The resulting network is shown next. Each point represents a country, with the name codes following the ISO-3166-1 standard. The spatial relationship of the points contains the summary information — points near each other in the network are similar to each other based on the data variables, and the further apart they are then the less similar they are. The points are color-coded based on major geographic regions (asterisks highlight single states that don't group with the rest of their geographical region). We have added some annotations for the major network groups, indicating which geographical regions are included — these groups are the major happiness groupings.

In this blog post we do not want to risk over-interpreting the data, as explained in the final paragraphs below. However, it is obvious that there are distinct patterns in the network.
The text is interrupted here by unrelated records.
(** [list.sort(key=lambda a: a.lower())]: a stable sort. *)
Fixpoint insert_sorted (x : string) (l : list string) : list string :=
  match l with
  | [] => [x]
  | y :: l' =>
      if String.ltb (Str.lower x) (Str.lower y) then x :: l
      else y :: insert_sorted x l'
  end.

Definition sort_lower (l : list string) : list string :=
  fold_left (fun acc x => insert_sorted x acc) l [].

Section Methods.

Variable P : Platform.
Variable FS : FileSystem.
Variable self_end_headers : Handler -> Handler.

Definition send_response := BaseHTTPRequestHandler.send_response P.
Definition send_error := BaseHTTPRequestHandler.send_error P self_end_headers.
Definition send_header := BaseHTTPRequestHandler.send_header.

(** [urllib.parse.unquote]: a string without ['%'] is returned as it is. *)
Definition unquote (s : string) : string :=
  if negb (Str.contains "%" s) then s else decode_escapes P s.

Definition guess_type (path : string) : string :=
  let ext := posixpath.splitext_ext path in
  match extensions_map ext with
  | Some t => t
  | None =>
      match extensions_map (Str.lower ext) with
      | Some t => t
      | None =>
          match mimetypes_guess_type P path with
          | Some guess => if Str.is_empty guess then "application/octet-stream" else guess
          | None => "application/octet-stream"
          end
      end
  end.

(** The loop of [translate_path] over the words of the normalised path. *)
Definition add_word (path word : string) : string :=
  if negb (Str.is_empty (posixpath.dirname word)) || (word =? ".") || (word =? "..")
  then path
  else posixpath.join path word.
Happiness, and its correlates are not randomly distributed on this planet but, not unexpectedly, relate to the local socio-political situation.

Starting at the bottom-left, we have a geographically heterogeneous cluster of very well-off countries, either welfare states (as in northern Europe), capitalist democracies (eg. the USA, Singapore, Hong Kong), or oil-rich monarchies with high levels of public spending (as in the Middle East). Moving clockwise, the next cluster has much of the rest of the western and central European countries, along with the financially well-off parts of South America and Asia. The next cluster has many of the remaining eastern European countries, plus the nearest parts of Asia, where government spending on welfare is still apparent. Clearly, national wealth plays a large part in happiness, in spite of the well-known adage to the contrary.

This is followed, at the top-middle of the network, by a broad neighborhood (not a distinct cluster), where government spending on welfare is much less apparent, at least to an outsider. The countries here come from Europe, Asia, and Central plus South America (including, at the moment, Greece). Happiness and its correlates is reported to be much lower here.

To make this situation clearer, here is a version of the network with some of the happiness scores annotated — values are provided for the first and last 10th percentile of the happiness score, and the 10 largest (by population) countries in the world.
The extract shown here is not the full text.